Amazon employees last night faced something bizarre. First they were told to delete TikTok from their work phone. The employees were told about this in an email on Friday. The email was later leaked to the media and was shared on Twitter. Hours later, however, Amazon told the media in the US that the email was sent in error.
“Due to security risks, the TikTok app is no longer permitted on mobile devices that access Amazon email,” the short email informed Amazon employees. “If you have TikTok on your device, you must remove it by 10-Jul to retain mobile access to Amazon email. At this time, using TikTok from your Amazon laptop browser is allowed.”
Hours later Amazon said this was an error. “This morning’s email to some of our employees was sent in error,” an Amazon spokesman told the US media. “There is no change to our policies right now with regard to TikTok.”
While Amazon in its email to employees did not specify why it was banning TikTok from work devices, it was likely due to the data that TikTok often collects when used. This data can then be potentially shared with the Chinese government TikTok denies it shares data with the Chinese government under China’s national intelligence law formulated in 2017.

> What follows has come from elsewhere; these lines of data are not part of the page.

(** The part of the profile the engine reads.  Sets are given by a list of
    their elements, in whatever order and with whatever repetition they are
    enumerated. *)
Record UserProfile := mkProfile {
  user_id : string;
  target_titles : list string;
  preferred_locations : list string;
  remote_preference : RemotePreference;
  salary_min : option Z;
  salary_max : option Z;
  required_keywords : list string;
  excluded_keywords : list string;
  blacklisted_companies : list string;
  extracted_keywords : option (list string)
}.

(** A job as the engine is given it.  The posting timestamp is held as the
    age of the posting, in seconds: [score] is a function of the profile and
    the job alone, and this is the form in which it can read how many days
    old the posting is (the scenarios of section 8 give it so: "posted 2 days
    ago"). *)
Record Job := mkJob {
  job_id : string;
  title : string;
  company : string;
  location : string;
  remote_status : RemoteStatus;
  job_salary_min : option Z;
  job_salary_max : option Z;
  description : string;
  requirements : list string;
  posted_age : Z;
  status : string
}.

(** What [score] returns.  The timestamp of the computation, which a cached
    MatchResult also carries, is put there by whoever caches it; [score]
    reads no clock. *)
Record MatchResult := mkMatch {
  match_user : string;
  match_job : string;
  score_value : Z;
  highlights : list string
}.

Definition lower_char (c : Ascii.ascii) : Ascii.ascii :=
  let n := Ascii.N_of_ascii c in
  if ((65 <=? n) && (n <=? 90))%N then Ascii.ascii_of_N (n + 32) else c.

Fixpoint lower (s : string) : string :=
  match s with
  | EmptyString => EmptyString
  | String c rest => String (lower_char c) (lower rest)
  end.

(** [occurs needle hay]: [needle] is a substring of [hay]. *)
Fixpoint occurs (needle hay : string) : bool :=
  String.prefix needle hay
  || match hay with
     | EmptyString => false
     | String _ rest => occurs needle rest
     end.

(** Case-insensitive substring match. *)
Definition mentions (text term : string) : bool :=
  occurs (lower term) (lower text).

(** Job title + description, the text the keywords are looked up in. *)
Definition job_text (j : Job) : string :=
  title j +:+ " " +:+ description j.

Definition blacklisted (p : UserProfile) (j : Job) : bool :=
  existsb (λ c, bool_decide (lower c = lower (company j)))
          (blacklisted_companies p).

Definition lacks_required (p : UserProfile) (j : Job) : bool :=
  match required_keywords p with
  | [] => false
  | ks => negb (existsb (mentions (job_text j)) ks)
  end.

Definition has_excluded (p : UserProfile) (j : Job) : bool :=
  existsb (mentions (job_text j)) (excluded_keywords p).

(** The hard filter that fails, if one does, in the order of the spec. *)
Definition hard_filter (p : UserProfile) (j : Job) : option string :=
  if blacklisted p j then Some "Company is blacklisted"
  else if lacks_required p j then Some "No required keyword found"
  else if has_excluded p j then Some "Excluded keyword found"
  else None.

Definition profile_terms (p : UserProfile) : list string :=
  target_titles p ++ default [] (extracted_keywords p).

(** Title/keyword affinity: the share of the profile's terms the job text
    mentions; a profile without terms is not held against the job. *)
Definition title_affinity (p : UserProfile) (j : Job) : Q :=
  match profile_terms p with
  | [] => 100
  | ts =>
      Qmin 100
        (100 * inject_Z (Z.of_nat (length (List.filter (mentions (job_text j)) ts)))
         / inject_Z (Z.of_nat (length ts)))
  end.

Definition remote_compatible (pref : RemotePreference) (rs : RemoteStatus) : bool :=
  match pref, rs with
  | any, _ => true
  | remote_only, remote => true
  | hybrid_ok, (remote | hybrid) => true
  | onsite_ok, _ => true
  | _, _ => false
  end.

Definition location_score (p : UserProfile) (j : Job) : Q :=
  if remote_compatible (remote_preference p) (remote_status j) then 100
  else if existsb (mentions (location j)) (preferred_locations p) then 100
  else 0.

Amazon “acted” — even if in error as we learnt later — against TikTok at a time when the app is facing significant challenges in convincing the world that it is a safe app, that it has no connections with the Chinese government, and it does not pose any privacy or national security risk. However, few are convinced. India recently banned and blocked TikTok, along with 58 other Chinese apps, citing national security and privacy reasons. Although, India’s move came at a time when India and China were having a border dispute in Ladakh, with the Chinese army acting as an aggressor and trying to encroach on Indian land.
However, India’s ban on TikTok has put spotlight on the app and its opaque privacy and content moderation policies. The US Secretary of State Mike Pompeo on Tuesday said that the Trump administration was looking at banning TikTok in the country.
TikTok, meanwhile, has tried to distance itself from China. In the wake of China tightening its grip on Hong Kong, TikTok said that it was pulling out of the city. “In light of recent events, we’ve decided to stop operations of the TikTok app in Hong Kong,” a spokesman told the BBC. By Friday, TikTok was no longer available on the iOS and Google Play store for Hong Kong.
The recent moves from TikTok have been quite baffling. While TikTok has pulled out of Hong Kong, a small market for the app, saying that it is doing so due to a new regressive Chinese law, its parent company ByteDance also has a separate short video app called Douyin for Chinese users and that remains available in China.
In India, TikTok has said that it was working with the Indian government to resolve the issue. A day after the 59 Chinese apps were banned, TikTok’s India head Nikhil Gandhi had said, “The Government of India has issued an interim order for the blocking of 59 apps, including TikTok and we are in the process of complying with it. We have been invited to meet with concerned government stakeholders for an opportunity to respond and submit clarifications.”